Sodium-potassium pump current in smooth muscle cells from mesenteric resistance arteries of the guinea-pig

Yoshito Nakamura, Yusuke Ohya, Isao Abe and Masatoshi Fujishima

Second Department of Internal Medicine, Faculty of Medicine, Kyushu University, Fukuoka, Japan


The Na+-K+ pump current was studied in smooth muscle cells from mesenteric resistance arteries of guinea-pigs by the use of the perforated patch-clamp technique in the presence of blockers for various ion channels and exchangers.

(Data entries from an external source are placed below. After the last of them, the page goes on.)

(** [Ensure], when it succeeds: between a call's begin and its return. *)
Inductive ensured (calm : bool) (i : nat) (t : Z) (f : fleet) (u : Z) (f' : fleet) : Prop :=
  | en_fresh c fc : later calm t f c fc -> fresh c (fl_ring fc i) = true -> later calm c fc u f' -> ensured calm i t f u f'
  | en_load c fc d fd : later calm t f c fc -> fresh c (fl_ring fc i) = false -> load_call calm i c fc d fd ->
      is_Some (kr_active (fl_ring fd i)) -> later calm d fd u f' -> ensured calm i t f u f'
  | en_first c fc d fd at_ r nk e fe g fg : later calm t f c fc -> fresh c (fl_ring fc i) = false -> load_call calm i c fc d fd ->
      kr_active (fl_ring fd i) = None -> mint r = Ok nk -> timely e (KRotate at_ true r) fe -> later calm d fd e fe ->
      later calm e (kexec e (KRotate at_ true r) fe) g fg -> load_call calm i g (kexec g (KStale i) fg) u f' ->
      ensured calm i t f u f'.

(** [Sign]: the active key is taken at [u]. *)
Definition signs (calm : bool) (i : nat) (t : Z) (f : fleet) (claims : Claims) (nonce : string) (u : Z) (f' : fleet) (token : string) : Prop :=
  ensured calm i t f u f' /\ sign_claims (fl_ring f' i) claims nonce = Ok token.

Definition signs_digest (i : nat) (t : Z) (f : fleet) (b nonce : string) (u : Z) (f' : fleet) (signed : string) : Prop :=
  ensured false i t f u f' /\ sign_digest (fl_ring f' i) b nonce = Ok signed.

(** [Verify], once it has ensured its copy: the key is looked up at [u], or
    loaded for and looked up again. *)
Inductive verifies (calm : bool) (i : nat) (t : Z) (f : fleet) (token : string) (u : Z) (f' : fleet) : result key_failure Claims -> Prop :=
  | vf_parts : ensured calm i t f u f' -> length (splitN token "." 3) <> 3 -> verifies calm i t f token u f' (Err KMalformed)
  | vf_header h p s e : ensured calm i t f u f' -> splitN token "." 3 = [h; p; s] -> header_kid h = Err e ->
      verifies calm i t f token u f' (Err e)
  | vf_known h p s kid key : ensured calm i t f u f' -> splitN token "." 3 = [h; p; s] -> header_kid h = Ok kid ->
      key_named (fl_ring f' i) kid = Some key -> verifies calm i t f token u f' (verify_with key h p s)
  | vf_loaded h p s kid c fc : ensured calm i t f c fc -> splitN token "." 3 = [h; p; s] -> header_kid h = Ok kid ->
      key_named (fl_ring fc i) kid = None -> load_call calm i c fc u f' ->
      verifies calm i t f token u f'
        (match key_named (fl_ring f' i) kid with Some key => verify_with key h p s | None => Err KUnknown end).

When the Na+ concentration in the pipette solution ([Na+]i) was 50 mM, an increase in the extracellular K+ concentration ([K+]o) from 0 to 10 mM caused an outward current. Both the removal of K+ from the bath solution and the application of 10 µM ouabain abolished this current. Thus, this K+-induced and ouabain-sensitive current was considered to be the Na+-K+ pump current.


The amplitude of the Na+-K+ pump current increased as the membrane potential was made more positive until around 0 mV, while the amplitude saturated at more positive potentials than 0 mV.


An increase in [K+]o or [Na+]i amplified the Na+-K+ pump current. For [K+]o, the binding constant (Kd) was 1·6 ± 0·3 mM and the Hill coefficient (nH) was 1·1 ± 0·2 (n = 6). For [Na+]i, Kd was 22 ± 5 mM and nH was 1·7 ± 0·5 (n = 4-19).


The presence of various monovalent cations other than Na+ in the bath solution also evoked the Na+-K+ pump current. The order of potency was K+ Rb+ > Cs+ >> Li+.


Ouabain inhibited the Na+-K+ pump current in a dose-dependent manner with a Kd of 0·35 ± 0·03 µM and an nH of 1·2 ± 0·1 (n = 6-8).


The Na+-K+ pump current increased as temperature increased. The temperature coefficient (Q10; 26-36 °C) was 1·87 (n = 9).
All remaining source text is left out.